Graft-vs-lymphoma effect in indolent lymphoma
All major studies referred to above indicate that a strong graft-vs.-FL effect does exist. Compared to other lymphoma entities, the relapse rates after RIC/allo-SCT have been particularly low, suggesting that slowly progressing disorders like FL may be most receptive to the immunologic effects of expanding allogeneic T-cells. A comparison of the results of allogeneic and autologous transplantation gave remarkable differences in relapse rates (mostly >30% in favor of allo-SCT).29,49 Compelling evidence highlighting the capacity of donor T-cells to control FL comes from the results of DLIs reported in this entity. Four out of 7 patients with low grade NHL reported by Morris et al. responded,55 8 out of 13 patients from 16 centers in the UK67 showed complete responses and 2 additional patients receiving pre-emptive DLIs remained in CR. The most recent report from Nottingham reported 3 out of 4 complete responses after DLIs for FL.68
Indications for allo-SCT in indolent lymphoma
Given the indolent course of most FL and the availability of new treatment options such as, for example, bendamustine,69 rituximab39–41 and radiolabeled antibodies70 to name just a few, it becomes clear that allo-SCT should be reserved for patients with poor-risk features. As prognostic factors based on the biology of FL are not yet available,71 the prognosis of FL is best evaluated by the Follicular Lymphoma International Prognostic Index (FLIPI).72 Since the course of FL may be highly variable even within the FLIPI high-risk group, and less toxic treatment options including ABMT73 exist, upfront allo-SCT is not indicated. Allo-SCT should be seriously considered, however, in patients who are refractory to first-line therapy or failed at least two lines of standard treatment, such as immunochemotherapy (rituximab plus CHOP or other multi-agent chemotherapy) and an autograft. The low TRM rates reported suggest using RIC prior to allo-SCT and it may be worthwhile studying RIC/allo-SCT earlier in the course of disease in younger patients. As in other lymphoma subtypes, prospective studies addressing specific procedural questions as well as comparing RIC/allo-SCT to other modalities need to be performed.
Aggressive lymphoma
The following histologic sub-entities are considered to show a clinically aggressive behavior: follicular lymphoma grade III, diffuse large B-cell lymphoma, primary mediastinal large B-cell lymphoma, Burkitt-like lymphoma (B-cell lymphomas), mantle cell lymphoma, and all subtypes of mature T-cell lymphomas.38 The German High-Grade Lymphoma Study Group also includes primary effusion lymphoma, intravasal B-cell lymphoma and aggressive marginal zone lymphoma in their studies. Other study groups or centers may use other in/exclusion criteria which can make comparison of results difficult. First-line treatment for younger patients with aggressive lymphoma typically consists of 6–8 courses of R-CHOP or CHOP-like regimens given every 2 or 3 weeks.74–77 While close to 100% of patients with DLBCL and IPI 0–1 survive long-term after such therapy,76 patients with other histologic subtypes or higher IPI have less favorable outcomes. Younger high-risk patients (age-adjusted IPI 2–3) often receive HDT/ASCT,78–82 increasingly in combination with rituximab.83,84 Patients relapsing after or resistant to first-line therapy have a very poor prognosis especially if the relapse occurs early (<12 months) after primary therapy.85,86 These patients along with those failing multiple treatment modalities, including an autograft, are candidates for allo-SCT.

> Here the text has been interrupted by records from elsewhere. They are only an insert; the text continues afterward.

(* ===== verification/PauseFacts.v ===== *)
(** * What a pause promises its operator

    When a freeze lifts itself, and what a freeze says of the heads it could not
    stop. *)

From Stdlib Require Import Ascii.
From S2P Require Import Prelude PyText Program PyStrings IsoTime HeadVitality WorkerLifecycle TerminalTaxonomy WaitCard JsonStandIn Pause PauseOps PauseRuns.

(** ** The text of a moment *)

Lemma iso_char_space c : iso_char c = true → negb (is_space c) = true.
Proof. by destruct c as [[] [] [] [] [] [] [] []]. Qed.

Lemma str_take_before s t : str_take (String.length s) (s +:+ t) = s.
Proof. rewrite str_take_app_le by done. by apply str_take_id. Qed.

Lemma str_app_before s t u : s +:+ u = t +:+ u → s = t.
Proof.
  intros E. assert (String.length s = String.length t) as El.
  { assert (String.length (s +:+ u) = String.length (t +:+ u)) as El by (by rewrite E). rewrite !str_length_app in El. lia. }
  by rewrite <-(str_take_before s u), E, El, str_take_before.
Qed.

Lemma str_ends_with_self s t : str_ends_with (s +:+ t) t = true.
Proof.
  induction s as [|c s IH].
  - destruct t as [|c t]; [done|]. change ((String.eqb (String c t) (String c t) || str_ends_with t (String c t)) = true). by rewrite String.eqb_refl.
  - change ((String.eqb (String c (s +:+ t)) t || str_ends_with (s +:+ t) t) = true). by rewrite IH, orb_true_r.
Qed.

Section parse.
Context `{IsoTime} (utc_instant : string → Z).

Lemma timestamp_seconds t : timestamp (t * MICRO) = seconds t.
Proof.
  unfold timestamp, round_half_even, seconds. replace (t * MICRO * SECOND) with (t * SECOND * MICRO) by lia.
  rewrite Z.mod_mul, Z.div_mul by done. done.
Qed.

(** [now_rfc3339] reads back as its second. *)
Lemma parse_since_written t d : MIN_SECOND ≤ t ≤ MAX_SECOND → isoformat t = d +:+ "+00:00" →
  parse_since utc_instant (VStr (d +:+ "Z")) = Some (seconds t).
Proof.
  intros Ht Ed. destruct (isoformat_shape t Ht) as (d' & Ed' & Hall & _). rewrite Ed in Ed'.
  apply str_app_before in Ed' as <-.
  assert (str_strip (d +:+ "Z") = d +:+ "Z") as Es.
  { apply str_strip_id. rewrite str_all_app, andb_true_iff. split; [|done]. by apply (str_all_impl iso_char); [apply iso_char_space|]. }
  unfold parse_since. rewrite Es. assert (nonempty (d +:+ "Z") = true) as -> by (by destruct d). cbn [negb].
  rewrite str_ends_with_self, str_length_app, Nat.add_sub, str_take_before.
  rewrite <-Ed, fromisoformat_isoformat by done. f_equal. apply timestamp_seconds.
Qed.
End parse.
(** It stays while the provider is dark, and is dropped when the provider answers
    that nothing moved. *)
Lemma confirmation_ends_exactly_witness :
  (∃ e', reduce_vitality (Some confirmed_early) [pid_at 1760 P_RUNNING] (time_val (seconds 1760)) TH false (time_val 0) "claude" = Ok e'
     ∧ verdict e' = CONFIRMED_STALL)
  ∧ ∃ e', reduce_vitality (Some confirmed_early) (quiet_batch 1760) (time_val (seconds 1760)) TH false (time_val 0) "claude" = Ok e'
     ∧ verdict e' ≠ CONFIRMED_STALL.
Proof.
  split.
  - destruct (confirmation_ends_exactly confirmed_early [pid_at 1760 P_RUNNING] (seconds 1760) TH false 0 "claude") as (e' & E & Hv);
      [eval_check|reflexivity|reflexivity|apply list_elem_of_here|apply alone_checked; vm_compute; reflexivity|].
    exists e'. split; [exact E|]. apply Hv. split; [eval_heard|]. split; [eval_heard|]. split; [eval_heard|].
    intros Hs%still_checked. vm_compute in Hs. discriminate Hs.
  - destruct (confirmation_ends_exactly confirmed_early (quiet_batch 1760) (seconds 1760) TH false 0 "claude") as (e' & E & Hv);
      [eval_check|reflexivity|reflexivity|apply list_elem_of_here|apply alone_checked; vm_compute; reflexivity|].
    exists e'. split; [exact E|]. intros Hc. apply Hv in Hc as (_ & _ & _ & Hq).
    assert (still (owned_of (Some confirmed_early) (quiet_batch 1760))) as Hs by (apply still_checked; vm_compute; reflexivity).
    apply Hq, Z.leb_le in Hs. vm_compute in Hs. discriminate Hs.
Defined.

Definition dead_batch : list VitalitySnapshot := [pid_at 1010 P_DEAD; provider_at 1010 G_ADVANCING].
(** C1: on the Leads page the leads that pass the two filters are displayed
    sorted by priority, HIGH before MEDIUM before LOW before IGNORE, and leads
    of one priority by descending score; the leads LOW/10, HIGH/90, MEDIUM/50,
    HIGH/70 are displayed as HIGH/90, HIGH/70, MEDIUM/50, LOW/10. *)
Theorem filteredLeads_display_order :
  (∀ (priorityFilter intentFilter : string) (leads : list Lead.t),
     Forall plain leads →
     filteredLeads priorityFilter intentFilter leads
       ≡ₚ List.filter (passes_filters priorityFilter intentFilter) leads
     ∧ ∀ (i j : nat) (a b : Lead.t),
         (i < j)%nat →
         filteredLeads priorityFilter intentFilter leads !! i = Some a →
         filteredLeads priorityFilter intentFilter leads !! j = Some b →
         ¬ outranks (lead_priority b) (lead_priority a)
         ∧ (lead_priority a = lead_priority b → score b ≤ score a))
  ∧ label <$> filteredLeads "ALL" "ALL" example_leads
    = [ (Some "HIGH", 90); (Some "HIGH", 70); (Some "MEDIUM", 50); (Some "LOW", 10) ].
Proof.
  split; [|reflexivity].
  intros pf intf leads Hp. split.
  - apply sort_Permutation.
  - intros i j a b Hij Hi Hj.
    pose proof (StronglySorted_positions _ _ (filteredLeads_above pf intf leads Hp)
                  i j a b Hij Hi Hj) as Hab.
    split.
    + intros Hout%level_outranks. unfold above in Hab. lia.
    + intros Heq. unfold above in Hab. rewrite Heq in Hab. lia.
Qed.

Lemma example_leads_plain : Forall plain example_leads.
Proof.
  repeat constructor; intros k [= <-]; by apply (bool_decide_unpack _).
Qed.

Lemma filteredLeads_display_order_witness :
  Forall plain example_leads
  ∧ filteredLeads "ALL" "ALL" example_leads
      ≡ₚ List.filter (passes_filters "ALL" "ALL") example_leads.
Proof.
  split; [exact example_leads_plain|].
  apply (proj1 filteredLeads_display_order "ALL" "ALL" example_leads
           example_leads_plain).
Defined.

(** C10 (the code at the failing input): a lead whose priority is the string
    "constructor" does not get rank 0, since the read of the rank table finds
    the member of that name inherited from [Object.prototype]; its comparison
    with an IGNORE lead is NaN, and the page displays it above the IGNORE
    lead, whereas a lead of an unknown priority such as "URGENT" has rank 0
    and is displayed below. *)
Theorem inherited_priority_above_ignore :
  rank (Some "constructor") = RInherited "constructor"
  ∧ compare_leads (sample 1 "constructor" 0) (sample 2 "IGNORE" 0) = Js.NaN
  ∧ filteredLeads "ALL" "ALL" [ sample 1 "constructor" 0; sample 2 "IGNORE" 0 ]
    = [ sample 1 "constructor" 0; sample 2 "IGNORE" 0 ]
  ∧ filteredLeads "ALL" "ALL" [ sample 1 "URGENT" 0; sample 2 "IGNORE" 0 ]
    = [ sample 2 "IGNORE" 0; sample 1 "URGENT" 0 ].
Proof. repeat split; reflexivity. Qed.

End LeadsSpec.

(** * Properties of the API client *)
Module ApiSpec.
Import Js Api.

Section Client.
Context {S : Type} (fetch : ∀ A, request A → M S (response A)).

(** Each mutating function is the shared body applied to the answer to its
    request, with its own fallback message. *)
Lemma run_settle {A} (c : mutating A) :
  run fetch c = (response ← fetch A (request_of c); settle (fallback c) response).
Proof. by destruct c. Qed.

Lemma run_answered {A} (c : mutating A) (s s' : S) (r : response A) :
  fetch A (request_of c) s = (Returned r, s') →
  run fetch c s = settle (fallback c) r s'.
Proof.
  intros Hf. rewrite run_settle. unfold mbind, M_bind, bind. by rewrite Hf.
Qed.

Lemma run_network_failure {A} (c : mutating A) (s s' : S) (e : exn) :
  fetch A (request_of c) s = (Thrown e, s') →
  run fetch c s = (Thrown e, s').
Proof.
  intros Hf. rewrite run_settle. unfold mbind, M_bind, bind. by rewrite Hf.
Qed.

End Client.

(** C8 (amended): for each of createLead, sendEmail, syncReplies,
    generateNextAction, generateDraft, uploadAttachment and sendDraftReply, a
    response that is not ok and whose body is a JSON object makes the function
    throw an Error whose message is the [detail] string of the body when that
    string is not empty, and the fixed message of the function when [detail]
    is absent or the empty string; a response that is ok makes it return the
    parsed body. *)
Theorem mutating_call_outcome {S A : Type}
    (fetch : ∀ A, request A → M S (response A))
    (c : mutating A) (s s' : S) (r : response A) :
  fetch A (request_of c) s = (Returned r, s') →
  (∀ a, r = Ok (Returned a) → run fetch c s = (Returned a, s'))
  ∧ (∀ fields d,
       r = NotOk (Returned (JObj fields)) →
       own_property "detail" fields = Some (JStr d) → d ≠ "" →
       run fetch c s = (Thrown (Error d), s'))
  ∧ (∀ fields,
       r = NotOk (Returned (JObj fields)) →
       own_property "detail" fields = None
       ∨ own_property "detail" fields = Some (JStr "") →
       run fetch c s = (Thrown (Error (fallback c)), s')).
Proof.
  intros Hf. rewrite (run_answered fetch c s s' r Hf). repeat split.
  - by intros a ->.
  - intros fields d -> Hd Hne. simpl. rewrite Hd. simpl.
    by rewrite bool_decide_eq_false_2.
  - intros fields -> [Hd|Hd]; simpl; by rewrite Hd.
Qed.

Lemma mutating_call_outcome_witness :
  failing (JObj [("detail", JStr "Email already exists")]) Lead.t
    (request_of (CreateLead (LeadForm.Make "Ada" "ada@example.com" ""))) ()
  = (Returned (NotOk (Returned (JObj [("detail", JStr "Email already exists")]))), ())
  ∧ run (failing (JObj [("detail", JStr "Email already exists")]))
      (CreateLead (LeadForm.Make "Ada" "ada@example.com" "")) ()
    = (Thrown (Error "Email already exists"), ()).
Proof.
  split; [reflexivity|].
  eapply (mutating_call_outcome (failing _) (CreateLead _) () ());
    [reflexivity | reflexivity | reflexivity | discriminate].
Defined.

(** C8 (as stated, refuted): the message is not the [detail] string for every
    body that has one. [createLead] answered with the body
    [{"detail": ""}] throws an Error with the fixed message
    "Failed to create lead", not with the empty [detail]. *)
Lemma empty_detail_not_reported :
  run (failing (JObj [("detail", JStr "")]))
    (CreateLead (LeadForm.Make "Ada" "ada@example.com" "")) ()
  = (Thrown (Error "Failed to create lead"), ())
  ∧ ¬ reports_every_detail.
Proof.
  split; [reflexivity|].
  intros H.
  specialize (H unit Lead.t (failing (JObj [("detail", JStr "")]))
                (CreateLead (LeadForm.Make "Ada" "ada@example.com" "")) () ()
                [("detail", JStr "")] "" eq_refl eq_refl).
  discriminate H.
Qed.

End ApiSpec.

(** * Properties of the Replies inbox *)
Module RepliesInboxSpec.
Import Js RepliesInbox.

(** ** Relations kept by the building blocks of the handlers *)
Section Keeps.
Context {S : Type} (fetch : ∀ A, Api.request A → M S (Api.response A)).
Context (R : component → component → Prop) `{!PreOrder R}.

Lemma keeps_ret {A} (a : A) : keeps R (mret a : M (@world S) A).
Proof. intros w. simpl. reflexivity. Qed.

Lemma keeps_throw {A} (e : exn) : keeps R (throw e : M (@world S) A).
Proof. intros w. simpl. reflexivity. Qed.

Lemma keeps_get : keeps R (get : M (@world S) (@world S)).
Proof. intros w. simpl. reflexivity. Qed.

Lemma keeps_bind {A B} (m : M (@world S) A) (k : A → M (@world S) B) :
  keeps R m → (∀ a, keeps R (k a)) → keeps R (m ≫= k).
Proof.
  intros Hm Hk w. specialize (Hm w). unfold mbind, M_bind, bind.
  destruct (m w) as [[a|e] w']; [|done].
  etrans; [exact Hm|]. apply Hk.
Qed.

Lemma keeps_try_catch {A} (body : M (@world S) A) (handler : exn → M (@world S) A) :
  keeps R body → (∀ e, keeps R (handler e)) → keeps R (try_catch body handler).
Proof.
  intros Hm Hk w. specialize (Hm w). unfold try_catch.
  destruct (body w) as [[a|e] w']; [done|].
  etrans; [exact Hm|]. apply Hk.
Qed.

Lemma keeps_finally {A} (body : M (@world S) A) (cleanup : M (@world S) unit) :
  keeps R body → keeps R cleanup → keeps R (finally body cleanup).
Proof.
  intros Hm Hk w. specialize (Hm w). specialize (Hk (body w).2). unfold finally.
  destruct (body w) as [r w']. simpl in *.
  destruct (cleanup w') as [[u|e] w'']; simpl in *; by etrans.
Qed.

Lemma keeps_api {A} (call : M S A) : keeps R (api call).
Proof. intros w. unfold api. destruct (call w.2). simpl. reflexivity. Qed.

Lemma keeps_set_component (f : component → component) :
  (∀ c, R c (f c)) → keeps R (set_component (S:=S) f).
Proof.
  intros Hf w. unfold set_component, modify. simpl.
  destruct (crashed w.1); [reflexivity | apply Hf].
Qed.

Lemma keeps_upload_all (files : list Api.file) : keeps R (upload_all fetch files).
Proof.
  induction files as [|f files IH]; simpl.
  - apply keeps_ret.
  - apply keeps_bind; [apply keeps_api|]. intros a.
    apply keeps_bind; [exact IH|]. intros l. apply keeps_ret.
Qed.

End Keeps.

Lemma finally_world {W A} (body : M W A) (cleanup : M W unit) (w : W) :
  (finally body cleanup w).2 = (cleanup (body w).2).2.
Proof.
  unfold finally. destruct (body w) as [r w']. simpl.
  by destruct (cleanup w') as [[u|e] w''].
Qed.

(** ** The entries of the other replies *)
Section Frame.
Context {S : Type} (fetch : ∀ A, Api.request A → M S (Api.response A)).
Context (replyId : Z).

Global Instance same_elsewhere_preorder : PreOrder (same_elsewhere replyId).
Proof.
  split.
  - by intros c other _.
  - intros c1 c2 c3 H12 H23 other Hne. by rewrite H23, H12.
Qed.

Lemma frame_setReplies (f : list Reply.t → list Reply.t) :
  keeps (same_elsewhere replyId) (setReplies (S:=S) f).
Proof. apply keeps_set_component; [apply _|]. by intros c other _. Qed.

Lemma frame_setLoading (b : bool) : keeps (same_elsewhere replyId) (setLoading (S:=S) b).
Proof. apply keeps_set_component; [apply _|]. by intros c other _. Qed.

Lemma frame_showMessage (type text : string) :
  keeps (same_elsewhere replyId) (showMessage (S:=S) type text).
Proof. apply keeps_set_component; [apply _|]. by intros c other _. Qed.

(** An updater that writes the entry of [replyId] only. *)
Lemma frame_setReplyStates
    (updater : gmap Z reply_state → outcome (gmap Z reply_state)) :
  (∀ prev states, updater prev = Returned states →
     ∀ other, other ≠ replyId → states !! other = prev !! other) →
  keeps (same_elsewhere replyId) (setReplyStates (S:=S) updater).
Proof.
  intros Hu. apply keeps_set_component; [apply _|]. intros c other Hne.
  destruct (updater (replyStates c)) as [states|e] eqn:E; simpl; [|done].
  by apply (Hu _ _ E).
Qed.

Lemma frame_update_entry (change : reply_state → reply_state) :
  keeps (same_elsewhere replyId) (update_entry (S:=S) replyId change).
Proof.
  apply frame_setReplyStates. intros prev states [= <-] other Hne.
  by rewrite lookup_insert_ne.
Qed.

Lemma frame_handleGenerateNextAction (force : bool) :
  keeps (same_elsewhere replyId) (handleGenerateNextAction fetch replyId force).
Proof.
  apply keeps_bind; [apply _ | apply frame_update_entry |]. intros _.
  apply keeps_finally; [apply _ | | apply frame_update_entry].
  apply keeps_try_catch; [apply _ | | intros e; apply frame_showMessage].
  apply keeps_bind; [apply _ | apply keeps_api, _ |]. intros action.
  apply keeps_bind; [apply _ | apply frame_setReplies |]. intros _.
  apply frame_showMessage.
Qed.

Lemma frame_handleGenerateDraft (force : bool) :
  keeps (same_elsewhere replyId) (handleGenerateDraft fetch replyId force).
Proof.
  apply keeps_bind; [apply _ | apply keeps_get, _ |]. intros w.
  apply keeps_bind; [apply _ | apply frame_update_entry |]. intros _.
  apply keeps_try_catch; [apply _ | |].
  - apply keeps_bind; [apply _ | apply keeps_api, _ |]. intros draft.
    apply keeps_bind; [apply _ | apply frame_update_entry |]. intros _.
    apply frame_showMessage.
  - intros e. apply keeps_bind; [apply _ | apply frame_showMessage |]. intros _.
    apply frame_update_entry.
Qed.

Myeloablative conditioning and allo-SCT in aggressive lymphoma
A recent EBMT survey compared allo-SCT with HDT/ASCT: 255 high-grade NHL patients (median age: 27 years) showed an OS of 41% at 4 years and disease recurrences were rare after the first year post-transplant. About one third of patients died of TRM. The relapse rate was lower after allo-SCT than after ASCT. Data regarding the role of acute and chronic GvHD in decreasing the relapse incidence were inconclusive.29
Other studies with more than 30 patients who underwent myeloablative conditioning and allogeneic transplantation for aggressive lymphomas are summarized in Table 4.59,87–90 A recent publication from Japan50 included 111 patients with DLBCL (n=44), PTCLu (n=22), extranodal NK /T-cell lymphoma (n=19), ALCL (n=7), and mantle-cell lymphoma (n=5). Eighty-three percent of patients had received a TBI-containing conditioning regimen and GvHD-prophylaxis consisted of CsA and MTX in 88% of patients. Approximately 20% of patients had a MUD, two-thirds were transplanted from an HLA-identical sibling. Grade II to IV acute GvHD occurred in 39% of patients, 42% of patients died of TRM. The major causes of death were infection, interstitial pneumonitis, GvHD, VOD, and heart failure. OS at 2 years was 42% with no obvious differences for patients with DLBCL, NK-/T-cell lymphoma or any other subtype except for PTCL patients who showed an OS of approximately 70% at 5 years. However, since numbers were low, differences were not significant. The multivariate analysis on risk factors for OS performed by Kim et al. showed that chemoresistant disease, a prior autograft, and prior RT were significant adverse prognostic factors. The other smaller studies summarized in Table 4 mostly support the Japanese data. Ratanatharathorn et al. performed a prospective comparative trial which included 31 patients who received an allograft after preparation mostly with 12 Gy TBI and cyclophosphamide (1.8 g/m × 4 days) and 35 patients who received a purged autograft after the same myeloablative conditioning.91 Priority for allogeneic BMT was given to patients aged ≥55 years who had a compatible sibling donor. The vast majority of study patients suffered from intermediate or high grade NHL (52/66 patients). The probability of disease progression was 69% in the ASCT and 20% in the allo-SCT group (p=0.001). Probably because of low patient numbers, there was no significant difference in PFS (p=0.21) although the absolute difference in PFS was more than 20% (although with wide confidence intervals) after a median follow-up of 14 months (47% after allo-SCT, 24% after ASCT). TRM was significantly higher after allo-SCT (12 non-lymphoma deaths after allo-SCT, four after ASCT).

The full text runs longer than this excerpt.